Definition outside (p : packet) : reader := mkReader p new_section None.
Lemma read_block b r : tidy r -> host b <> [] -> Forall sane_section (block_sections b) -> host b ∉ map host (piggybacks (pkt (flush_section r))) ->
  fold_left read_line (block_lines b) r =
    outside (mkPacket (section_list (pkt (flush_section r))) (piggybacks (pkt (flush_section r)) ++ [reread_block b])).
Proof.
  intros Hr Hh Hs Hn. unfold block_lines. cbn [fold_left]. rewrite fold_left_app. cbn [fold_left]. destruct (open_line_read (host b)) as (E1 & E2 & E3), (open_line_read []) as (F1 & F2 & F3).
  unfold read_line at 3. rewrite E1, E2, E3, bool_decide_eq_false_2 by done. unfold piggyback_for. rewrite block_of_None by done.
  pose proof (flush_fresh r Hr) as Hf. set (q := flush_section r) in *. set (r0 := mkReader _ (cur q) _).
  destruct (read_sections (block_sections b) r0) as [E T]; [by right|done|]. unfold read_line at 1. rewrite F1, F2, F3, bool_decide_eq_true_2 by done.
  cbn zeta in E, T. rewrite E. rewrite (flush_idle r0) by done. rewrite (put_inside (host b) (piggybacks (pkt q)) _ []) by done. unfold outside. cbn. by rewrite Hf.
Qed.
Lemma read_blocks bs : forall p, Forall (fun b => host b <> [] /\ c_newline ∉ host b /\ Forall sane_section (block_sections b)) bs -> NoDup (map host (piggybacks p ++ bs)) ->
  fold_left read_line (concat (map block_lines bs)) (outside p) = outside (mkPacket (section_list p) (piggybacks p ++ map reread_block bs)).
Proof.
  induction bs as [|b bs IH]; intros p Hb Hn; cbn [map concat fold_left]; [rewrite app_nil_r; by destruct p|].
  inversion Hb as [|? ? (H1 & _ & H2) Hb']; subst. rewrite fold_left_app, read_block; [|by right|done|done|]; rewrite ?(flush_idle (outside p)) by done.
  - rewrite IH; [cbn; by rewrite <-app_assoc|done|]. cbn [piggybacks pkt outside]. rewrite !map_app in *. cbn [map reread_block host] in *. rewrite <-app_assoc. done.
  - cbn. rewrite map_app in Hn. apply NoDup_app in Hn as (_ & Hn & _). intros Hin. apply (Hn _ Hin). left.
Qed.

(** ** Packets *)

Lemma newline_free_section s : sane_section s -> Forall (fun l => c_newline ∉ l) (section_lines s).
Proof.
  intros (_ & _ & Hn & _ & _ & Hl). constructor.
  - unfold header_line. rewrite !elem_of_app. intros [H|[H|H]]; revert H; [vm_decide|by apply header_inner_line|vm_decide].
  - apply Forall_map. eapply Forall_impl; [done|]. by intros l (? & _).
Qed.
Lemma newline_free_open h : c_newline ∉ h -> c_newline ∉ open_line h.
Proof. intros Hh. unfold open_line. rewrite !elem_of_app. intros [H|[H|H]]; revert H; [vm_decide|done|vm_decide]. Qed.
Lemma Forall_concat_map {A B} (P : B -> Prop) (Q : A -> Prop) (f : A -> list B) l : (forall x, Q x -> Forall P (f x)) -> Forall Q l -> Forall P (concat (map f l)).
Proof. intros Hf. induction 1; cbn [map concat]; [constructor|]. apply Forall_app. auto. Qed.
Lemma newline_free_packet p : sane_packet p -> Forall (fun l => c_newline ∉ l) (packet_lines p).
Proof.
  intros (Hs & Hb & _). unfold packet_lines. apply Forall_app. split; [eapply Forall_concat_map; [|exact Hs]; apply newline_free_section|].
  eapply Forall_concat_map; [|exact Hb]. intros b (_ & Hn & Hss). unfold block_lines. constructor; [by apply newline_free_open|].
  apply Forall_app. split; [eapply Forall_concat_map; [|exact Hss]; apply newline_free_section|]. constructor; [vm_decide|constructor].
Qed.

Lemma read_write p : sane_packet p -> read (write p) new_packet = reread_packet p.
Proof.
  intros Hp. unfold read. rewrite write_lines. unfold with_ends. rewrite pieces_of_lines by (by apply newline_free_packet). destruct Hp as (Hs & Hb & Hn).
  unfold packet_lines. rewrite fold_left_app. fold (outside new_packet). destruct (read_sections (section_list p) (outside new_packet)) as [E T]; [by right|done|].
  cbn zeta in E, T. rewrite (flush_idle (outside new_packet)), put_outside in E by done. cbn in E.
  destruct (piggybacks p) as [|b bs] eqn:Eb; [cbn [map concat fold_left]; rewrite E; cbn; unfold reread_packet; by rewrite Eb|].
  cbn [map concat]. rewrite fold_left_app. inversion Hb as [|? ? (H1 & _ & H2) Hb']; subst.
  rewrite read_block; [|done|done|done|rewrite E; cbn; by apply not_elem_of_nil]. rewrite E. cbn [pkt section_list piggybacks app].
  rewrite read_blocks; [|done|done]. rewrite flush_idle by done. unfold reread_packet. by rewrite Eb.
Qed.

(** Items as a script makes them: separated by blanks *)
Definition plain_items (l : line) : Prop := Forall (fun i => c_blank ∉ i) l /\ last l <> Some [].
Definition plain_section (s : section) : Prop := sep_of s = 32 /\ Forall plain_items (lines s).
Lemma reread_plain s : plain_section s -> reread s = s.
Proof.
  intros [Hsep Hl]. unfold reread. rewrite Hsep. destruct s as [t sep c p ls]. cbn [title separator cached persist_until lines] in *. f_equal.
  induction Hl as [|l ls [Hi Hlast] _ IH]; [done|]. cbn [map]. f_equal; [by apply pieces_join|]. by apply IH.
Qed.

(** What the agent writes is read back: titles, decorations with numbers of the whole 64-bit
    range, the order of the sections, and which host each piggyback block belongs to; a line
    comes back split at its blanks, which are its items when it was made of blank-free items with
    the default separator. *)
Theorem check_mk_packet_is_read_back (p : packet) : sane_packet p ->
  read (write p) new_packet = reread_packet p /\
  (Forall plain_section (section_list p) -> Forall (fun b => Forall plain_section (block_sections b)) (piggybacks p) -> read (write p) new_packet = p).
Proof.
  intros Hp. split; [by apply read_write|]. intros Hs Hb. rewrite read_write by done. unfold reread_packet. destruct p as [ss bs]. cbn [section_list piggybacks] in *.
  assert (Hm : forall l, Forall plain_section l -> map reread l = l) by (induction 1 as [|s l H1 _ IH]; [done|]; cbn [map]; by rewrite reread_plain, IH).
  rewrite Hm by done. f_equal. clear Hp. induction Hb as [|[h l] bs H1 _ IH]; [done|]. cbn [map]. unfold reread_block at 1. cbn in *. by rewrite Hm, IH.
Qed.

Definition sample_packet : packet :=
  mkPacket [mkSection (str "check_mk") None None None [[str "Version:"; str "0.6"]; [str "AgentOS:"; str "windows"]];
            mkSection (str "mrpe") None (Some (1700000000, 60)) (Some (-1)) [[str "ok"]; []]]
           [mkBlock (str "db1") [mkSection (str "local") (Some 32) None None [[str "0"; str "CPU"; str "-"; str "fine"]]]; mkBlock (str "db2") []].
Lemma sample_section t sep c p ls : t <> [] -> ":"%char ∉ t -> c_newline ∉ t -> head t <> Some "<"%char ->
  in_s 32 (default 0 sep) -> in_s 64 (fst (default (0, 0) c)) -> in_s 64 (snd (default (0, 0) c)) -> in_s 64 (default 0 p) ->
  Forall (fun l => plain_line (line_to_string (default 32 sep) l)) ls -> sane_section (mkSection t sep c p ls).
Proof. intros. unfold sane_section, in_range. cbn. split_and!; try done; intros; subst; try done. Qed.
Lemma sample_packet_sane : sane_packet sample_packet.
Proof.
  unfold sample_packet. split_and!; cbn [section_list piggybacks].
  - repeat (apply Forall_cons_2; [apply sample_section; vm_decide|]). apply Forall_nil_2.
  - apply Forall_cons_2; [split_and!; [done|vm_decide|]|apply Forall_cons_2; [split_and!; [done|vm_decide|apply Forall_nil_2]|apply Forall_nil_2]].
    apply Forall_cons_2; [apply sample_section; vm_decide|apply Forall_nil_2].
  - vm_decide.
Qed.
Lemma check_mk_packet_is_read_back_witness : read (write sample_packet) new_packet = sample_packet.
Proof. exact (proj2 (check_mk_packet_is_read_back sample_packet sample_packet_sane) ltac:(vm_decide) ltac:(vm_decide)). Defined.
(** * Test-oracle generators of the integration suite

    A shallow embedding of [integration/util.go]: the variant selector
    [generateAlternatingSeries], the single-series histogram generators built
    on [generateHistogramSeriesWrapper], and the bulk generator
    [GenerateNHistogramSeries], together with the properties the integration
    tests rely on; further the TLS flag builders and the file helpers of that
    file, and the query statistics middleware of the query frontend.

    Go's [int] and [int64] are embedded as [Z]; no arithmetic of the
    embedded functions can leave the 64-bit range (loop counters are bounded
    by their limit, seeds by 1000), so no wrap-around is written out.
    Slices are lists, [model.Metric] (a Go map from label name to label value)
    is a [gmap string string], [float64] is the binary64 type of Rocq. *)

From Stdlib Require Import ZArith Floats Uint63 Ascii.
From stdpp Require Import gmap strings pretty list fin_maps.

Local Open Scope string_scope.
Local Open Scope list_scope.
Local Open Scope Z_scope.

(** ** Numeric conversions *)

(** [float64(i)] for a Go [int]: the nearest binary64 number. *)
Definition float64 (i : Z) : float :=
  if decide (0 <= i) then PrimFloat.of_uint63 (Uint63.of_Z i)
  else if decide (i = -9223372036854775808) then (-0x1p63)%float
  else PrimFloat.opp (PrimFloat.of_uint63 (Uint63.of_Z (- i))).

(** ** The variant selector *)

(** The five functions a [generateSeriesFunc] value of the selector can refer
    to. Go function values cannot be compared with each other (only with
    [nil]), so a reference is embedded as the name of the function referred
    to; [None] is the [nil] function value. *)
Inductive SeriesFuncRef : Set :=
| generateFloatSeriesRef
| generateHistogramSeriesRef
| GenerateFloatHistogramSeriesRef
| GenerateGaugeHistogramSeriesRef
| GenerateGaugeFloatHistogramSeriesRef.

#[global] Instance SeriesFuncRef_eq_dec : EqDecision SeriesFuncRef.
Proof. solve_decision. Defined.

(** [i % 5] of Go is the truncated remainder, [Z.rem]. *)
Definition generateAlternatingSeries (i : Z) : option SeriesFuncRef :=
  match Z.rem i 5 with
  | 0 => Some generateFloatSeriesRef
  | 1 => Some generateHistogramSeriesRef
  | 2 => Some GenerateFloatHistogramSeriesRef
  | 3 => Some GenerateGaugeHistogramSeriesRef
  | 4 => Some GenerateGaugeFloatHistogramSeriesRef
  | _ => None
  end.

(** The cycle of the selector, in order. *)
Definition seriesCycle : list SeriesFuncRef :=
  [ generateFloatSeriesRef; generateHistogramSeriesRef;
    GenerateFloatHistogramSeriesRef; GenerateGaugeHistogramSeriesRef;
    GenerateGaugeFloatHistogramSeriesRef ].


(** ** Histograms *)

(** Modelled from the spec: the statistical value of a histogram. Its types
    are declared in the Prometheus libraries, not in [integration/util.go];
    the spec gives it a total count, a total sum and a set of bucket
    boundaries and counts. *)
Module HistogramBucket.
Record t : Set := mk { Lower : float; Upper : float; Count : float }.
End HistogramBucket.

Module StatValue.
Record t : Set := mk { Count : float; Sum : float; Buckets : list HistogramBucket.t }.
End StatValue.

(** Modelled from the spec: the reset-semantics marker (counter or gauge) and
    the representation of the bucket counts (integer or floating point) that
    make up the kind of a histogram. *)
Inductive ResetSemantics : Set := CounterHistogram | GaugeHistogram.
Inductive CountRepr : Set := IntegerCounts | FloatCounts.

(** Modelled from the spec: [histogram.Histogram] and
    [histogram.FloatHistogram], the integer and the floating-point histogram
    of the Prometheus library, as far as the spec describes them: a reset
    marker and a statistical value. *)
Module histogram.

Module Histogram.
Record t : Set := mk { Reset : ResetSemantics; Stat : StatValue.t }.
End Histogram.

Module FloatHistogram.
Record t : Set := mk { Reset : ResetSemantics; Stat : StatValue.t }.
End FloatHistogram.

End histogram.

(** ** Wire format: the remote-write schema ([prompb]) *)

Module prompb.

Module Label.
Record t : Set := mk { Name : string; Value : string }.
End Label.

Module Sample.
Record t : Set := mk { Value : float; Timestamp : Z }.
End Sample.

Module Exemplar.
Record t : Set := mk { Labels : list Label.t; Value : float; Timestamp : Z }.
End Exemplar.

(** Modelled from the spec: [prompb.Histogram], the wire-format histogram; the
    protobuf encoding of its buckets is not described, only the statistical
    value it denotes, its kind and its timestamp. *)
Module Histogram.
Record t : Set := mk {
  Reset : ResetSemantics;
  Counts : CountRepr;
  Stat : StatValue.t;
  Timestamp : Z
}.
End Histogram.

Module TimeSeries.
Record t : Set := mk {
  Labels : list Label.t;
  Samples : list Sample.t;
  Exemplars : list Exemplar.t;
  Histograms : list Histogram.t
}.
End TimeSeries.

End prompb.

(** [labels.MetricName] *)
Definition MetricName : string := "__name__".

(** ** Query results: Prometheus' [model] package *)

(** [model.Metric] is a Go map from label names to label values. *)
Abbreviation Metric := (gmap string string).

Module model.

(** [model.SampleHistogram], the read-path histogram, carries a statistical
    value and no kind. *)
Module SampleHistogram.
Record t : Set := mk { Stat : StatValue.t }.
End SampleHistogram.

(** [model.Sample]; [Histogram] is a pointer in Go, [None] is [nil]. *)
Module Sample.
Record t : Type := mk {
  Metric : gmap string string;
  Value : float;
  Timestamp : Z;
  Histogram : option SampleHistogram.t
}.
End Sample.

Module SampleHistogramPair.
Record t : Set := mk { Timestamp : Z; Histogram : option SampleHistogram.t }.
End SampleHistogramPair.

(** [model.SampleStream] *)
Module SampleStream.
Record t : Type := mk {
  Metric : gmap string string;
  Values : list (Z * float);
  Histograms : list SampleHistogramPair.t
}.
End SampleStream.

End model.

Abbreviation Vector := (list model.Sample.t).
Abbreviation Matrix := (list model.SampleStream.t).

(** [metric[model.LabelName(lbl.Name)] = model.LabelValue(lbl.Value)] *)
Definition setLabel (metric : Metric) (lbl : prompb.Label.t) : Metric :=
  <[prompb.Label.Name lbl := prompb.Label.Value lbl]> metric.

(** [for _, lbl := range lbls { metric[lbl.Name] = lbl.Value }] *)
Definition setLabels (metric : Metric) (lbls : list prompb.Label.t) : Metric :=
  foldl setLabel metric lbls.

(** A wire label list and a metric have the same label set: the same names
    with the same values. *)
Definition sameLabelSet (lbls : list prompb.Label.t) (metric : Metric) : Prop :=
  forall n v, metric !! n = Some v <-> prompb.Label.mk n v ∈ lbls.

(** No label name of the list is given two different values. *)
Definition consistentLabels (lbls : list prompb.Label.t) : Prop :=
  forall l1 l2, l1 ∈ lbls -> l2 ∈ lbls ->
    prompb.Label.Name l1 = prompb.Label.Name l2 ->
    prompb.Label.Value l1 = prompb.Label.Value l2.

(** The exemplar label of both generators. *)
Definition traceLabels : list prompb.Label.t := [prompb.Label.mk "trace_id" "1234"].

(** ** Counted loops *)

(** [for i := start; i < start + count; i++ { body }] over a loop state [St];
    a body that panics gives [None]. *)
Fixpoint for_range {St : Type} (i : Z) (count : nat)
    (body : Z -> St -> option St) (s : St) : option St :=
  match count with
  | O => Some s
  | S count' => s' ← body i s; for_range (i + 1) count' body s'
  end.

(** ** Reading label lists, exemplars and floats *)

(** The value of the last label of the list that has the name [n]. *)
Definition lastValue (n : string) (lbls : list prompb.Label.t) : option string :=
  last (prompb.Label.Value <$> filter (fun l => prompb.Label.Name l = n) lbls).

(** The number of exemplars that a list of series carries. *)
Definition exemplarCount (series : list prompb.TimeSeries.t) : nat :=
  sum_list (length ∘ prompb.TimeSeries.Exemplars <$> series).

(** The integer that a binary64 number is equal to, when it is equal to one:
    a finite number is [(-1)^s * m * 2^e]. *)
Definition floatIntValue (f : float) : option Z :=
  match Prim2SF f with
  | S754_zero _ => Some 0
  | S754_finite s m e =>
      let sign := if s then -1 else 1 in
      if decide (0 <= e) then Some (sign * (Z.pos m * 2 ^ e))
      else if decide (Z.pos m `mod` 2 ^ (- e) = 0)
           then Some (sign * (Z.pos m `div` 2 ^ (- e)))
           else None
  | _ => None
  end.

> [Task statement]
Restate the final lines of the listing above word for word, beginning at the line that contains "S754_finite s m e =>".

> [Output]
  | S754_finite s m e =>
      let sign := if s then -1 else 1 in
      if decide (0 <= e) then Some (sign * (Z.pos m * 2 ^ e))
      else if decide (Z.pos m `mod` 2 ^ (- e) = 0)
           then Some (sign * (Z.pos m `div` 2 ^ (- e)))
           else None
  | _ => None
  end.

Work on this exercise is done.